Depois que Conquest deixou o IRD em 1956, a agência sugeriu que ele empacotasse parte de sua obra em um livro. Essa primeira compilação foi distribuída nos Estados Unidos por Fred Praeger, que já havia publicado vários livros a pedido da CIA.

A tímida e cortês Conquista percorreu um longo caminho desde então, de propagandista cinza a minence grise . Ele agora é pesquisador sênior do Hoover Institute em Stanford, bem como associado do Instituto Ucraniano de Pesquisa de Harvard. Mas seu coração e sua caneta nunca deixaram o IRD. A União Soviética seria a obsessão de toda a vida de Conquest. Ele produziu livro após livro sobre os horrores do comunismo: The Nation Killer, Where Marx Went Wrong, Kolyma: the Arctic Death Camps. Sua obra marcante de 1968, O Grande Terror , focalizou os expurgos de Stalin no final dos anos 1930. Mas em 1984, seu trabalho se tornou surreal; O que fazer quando os russos chegam era o equivalente literário daquele filme de desastre político para adolescentes, Red Dawn. Mesmo assim, ele permaneceu um peso-pesado convencional, perdendo a reputação, seus excessos aceitos como zelo do Mundo Livre.

Em 1981, o Instituto de Pesquisa Ucraniano abordou Conquest com um grande projeto: um livro sobre a fome de 1932-33. O pote foi adoçado por um subsídio de US $ 80.000 da Associação Nacional Ucraniana, um grupo com sede em Nova Jersey e com uma tradição venerável de extrema direita; o jornal da UNA, Swoboda , foi proibido pelo Canadá durante a Segunda Guerra Mundial por suas simpatias pró-alemãs. (A bolsa foi destinada às despesas de pesquisa de Conquest, incluindo a assistência de James Mace, um bolsista júnior da URI).
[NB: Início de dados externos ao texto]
(* ===== verification/Session.v ===== *)
(** * The session's torrents (crates/bit_rev/src/session.rs, library.rs)

    The torrents of a session, the ones that still wait for their metadata, and
    the operations that control them: pausing and resuming, the queue of active
    torrents, share limits, moves and rechecks, categories and tags, the periodic
    tick.  An operation changes the session and returns the effects that leave it:
    events for subscribers, requests to peer writers, commands for the DHT node,
    and the torrents whose resume file is to be written.  An asynchronous operation
    is cut at each [await] where it waits for something: the task it leaves behind is
    part of the state ([Task]).  [add_magnet] and [add_torrent_meta] put the parts
    together for a session in which nothing else happens before they return. *)

From S2P Require Import Prelude Text Float Rate Metainfo Layout Bitfield Message PeerStates Picker Priority Download Choke.
From S2P Require Import ExtHandshake Peers Metadata Pex Registry Pipeline AllowedFast PeerHandler PeerTasks PeerSwarm.

Declare Scope session_scope.
Delimit Scope session_scope with session.

(** ** Data *)

Inductive TorrentState :=
| StChecking | StMetadata | StDownloading | StSeeding | StPaused | StQueued | StMoving | StError (message : bytes).

#[export] Instance TorrentState_eq_dec : EqDecision TorrentState.
Proof. solve_decision. Defined.

Definition transfer_enabled (s : TorrentState) : bool :=
  match s with StDownloading | StSeeding | StMetadata => true | _ => false end.
Definition error_message (s : TorrentState) : option bytes := match s with StError m => Some m | _ => None end.

(** [DownloadState] of [peer_connection.rs]: what the tasks of a torrent look at. *)
Inductive TransferState := TsInit | TsDownloading | TsPaused.
#[export] Instance TransferState_eq_dec : EqDecision TransferState.
Proof. solve_decision. Defined.

Definition RATE_EMA_ALPHA : f64 := f64_div (f64_of 2) (f64_of 10).
Definition SLOW_RATE_BPS : u64 := 1024.
Definition RATE_TICK : Duration := secs 1.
Os nacionalistas sabiam que seu dinheiro valeria a pena. Na época, a faminologia era terreno virgem. Havia pouco material de origem disponível, uma vez que os arquivos soviéticos permanecem lacrados. Mais especificamente, a maioria dos historiadores não migrantes viu a fome de 1932-33 como uma conseqüência da coletivização, não um fenômeno político em si, muito menos uma tentativa de genocídio. Mas Conquest era diferente. Em seu livro Terror , ele já havia concluído que mais de três milhões de ucranianos foram mortos pela fome. Aqui, claramente, estava o homem certo para o trabalho, um homem que certa vez declarou: “A verdade, portanto, só pode se infiltrar na forma de boatos … basicamente, a melhor, embora não infalível, fonte é o boato.” E sem ninguém registrado para contestar a questão, os rumores de Conquest poderiam governar.
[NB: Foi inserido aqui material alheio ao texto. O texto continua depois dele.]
(* ===== verification/SessionQueue.v ===== *)
(** * The queue of active torrents (crates/bit_rev/src/session.rs)

    What [evaluate_queue] decides: which torrents may run within the limits on
    active downloads and uploads.  It is the greedy choice in queue order, it
    respects the limits, it leaves paused torrents alone and evaluating again
    changes nothing.  Moving a torrent in the queue gives exactly the order asked
    for. *)

From S2P Require Import Prelude Text Float Rate Metainfo Layout Bitfield Message PeerStates Picker Priority Download Choke.
From S2P Require Import ExtHandshake Peers Metadata Pex Registry Pipeline AllowedFast PeerHandler PeerTasks PeerSwarm Session.

#[local] Open Scope session_scope.

(** ** Running operations *)

(** The session an operation leaves, and what it emits. *)
Definition after {A} (m : SM A) (s : Session) : Session := snd (m s).
Definition effects {A} (m : SM A) (s : Session) : list Effect := snd (fst (m s)).

Lemma after_bind {A B} (m : SM A) (k : A -> SM B) s : after (sbind m k) s = after (k (fst (fst (m s)))) (after m s).
Proof. unfold after, sbind. destruct (m s) as [[a e] s1]. cbn. by destruct (k a s1) as [[b e'] s2]. Qed.
Lemma effects_bind {A B} (m : SM A) (k : A -> SM B) s :
  effects (sbind m k) s = effects m s ++ effects (k (fst (fst (m s)))) (after m s).
Proof. unfold effects, after, sbind. destruct (m s) as [[a e] s1]. cbn. by destruct (k a s1) as [[b e'] s2]. Qed.

Lemma value_bind {A B} (m : SM A) (k : A -> SM B) s : fst (fst (sbind m k s)) = fst (fst (k (fst (fst (m s))) (after m s))).
Proof. unfold after, sbind. destruct (m s) as [[a e] s1]. cbn. by destruct (k a s1) as [[b e'] s2]. Qed.

Lemma after_for {A} (g : Session -> A -> Session) (l : list A) (f : A -> SM ()) s :
  (forall x s, after (f x) s = g s x) -> after (sfor l f) s = fold_left g l s.
Proof. intros H. revert s. induction l as [|x l IH]; intros s; [done|]. cbn [sfor fold_left]. by rewrite after_bind, H. Qed.

(** ** The order *)

#[export] Instance queue_le_trans : Transitive queue_le.
Proof. intros a b c. apply cmp_list_le_trans. Qed.
#[export] Instance queue_le_total : Total queue_le.
Proof. intros a b. unfold queue_le. rewrite (cmp_list_antisym (queue_key a)). destruct (cmp_list _ _); cbn; auto. Qed.
#[export] Instance queue_le_antisymm : AntiSymm (=) queue_le.
Proof.
  intros [p a] [q b]. unfold queue_le. rewrite (cmp_list_antisym (queue_key (p, a))).
  destruct (cmp_list (queue_key (p, a)) (queue_key (q, b))) eqn:E; cbn; try done.
  intros _ _. apply cmp_list_Eq in E. unfold queue_key in E. cbn in E. congruence.
Qed.

Definition controls_of (s : Session) (id : bytes) : option Controls :=
  match ses_torrents s !! id with Some t => Some (t_controls t) | None => p_controls <$> ses_pending s !! id end.

Section Queue.
Context (iter_t : gmap bytes TorrentSession -> list (bytes * TorrentSession)) `{!HashOrder iter_t}.
Context (iter_p : gmap bytes PendingTorrent -> list (bytes * PendingTorrent)) `{!HashOrder iter_p}.
Context (iter_peers : gmap SocketAddr PeerState -> list (SocketAddr * PeerState)).
Context (now : Instant) (now_unix : i64).

Abbreviation queue_items := (queue_items iter_t iter_p).
Abbreviation queue_order := (queue_order iter_t iter_p).
Abbreviation evaluate_queue := (evaluate_queue iter_t iter_p iter_peers now now_unix).
Abbreviation decide_one := (decide_one now now_unix).
Abbreviation assignments := (assignments now now_unix).

Lemma elem_of_items s pos id : (pos, id) ∈ queue_items s <-> exists c, controls_of s id = Some c /\ c_queue_position c = pos.
Proof.
  unfold Session.queue_items, controls_of. rewrite elem_of_app, !list_elem_of_fmap. setoid_rewrite list_elem_of_filter.
  setoid_rewrite (iter_perm (ses_torrents s)). setoid_rewrite (iter_perm (ses_pending s)).
  split.
  - intros [([i t] & [= -> ->] & Ht)|([i p] & [= -> ->] & Hn & Hp)]; cbn in *; rewrite elem_of_map_to_list in *.
    + rewrite Ht. eauto.
    + rewrite Hn, Hp. cbn. eauto.
  - intros (c & Hc & <-). destruct (ses_torrents s !! id) as [t|] eqn:Et.
    + left. exists (id, t). injection Hc as <-. cbn. split; [done|]. by apply elem_of_map_to_list.
    + right. destruct (ses_pending s !! id) as [p|] eqn:Ep; [|done]. injection Hc as <-. exists (id, p). cbn.
      split; [done|]. split; [done|]. by apply elem_of_map_to_list.
Qed.

Lemma items_ids s : NoDup (map snd (queue_items s)).
Proof.
  unfold Session.queue_items. rewrite map_app, !map_map. cbn [snd].
  rewrite (iter_perm (ses_torrents s)), (iter_perm (ses_pending s)).
  apply NoDup_app. split; [apply NoDup_fst_map_to_list|]. split.
  - intros id (e & -> & Ha)%list_elem_of_fmap (e' & Heq & Hb)%list_elem_of_fmap.
    rewrite (surjective_pairing e), elem_of_map_to_list in Ha. apply list_elem_of_filter in Hb as [Hb _]. congruence.
  - eapply sublist_NoDup; [apply (NoDup_fst_map_to_list (ses_pending s))|]. apply (fmap_sublist fst), sublist_filter.
Qed.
Em The Harvest of Sorrow , Conquest se supera. Ele tece sua fome de terror a partir de relatos migratórios não verificáveis ​​(e notoriamente tendenciosos). Ele se apóia em reportagens de ex-comunistas convertidos ao American Way. Ele cita “Walker” e Ammende. Black Deeds of the Kremlin , uma peça de época publicada pela ucraniana migr s em 1953, tem notas de rodapé nada menos que 145 vezes.

A conquista pode ser habilmente seletiva quando convém a seu propósito. Ele se apóia fortemente em The Education of a True Believer , de Lev Kopelev , mas ignora Kopelev quando o último lembra as aldeias ucranianas que foram relativamente intocadas pela fome ou pelos esforços de socorro de um conselho comunista de aldeia.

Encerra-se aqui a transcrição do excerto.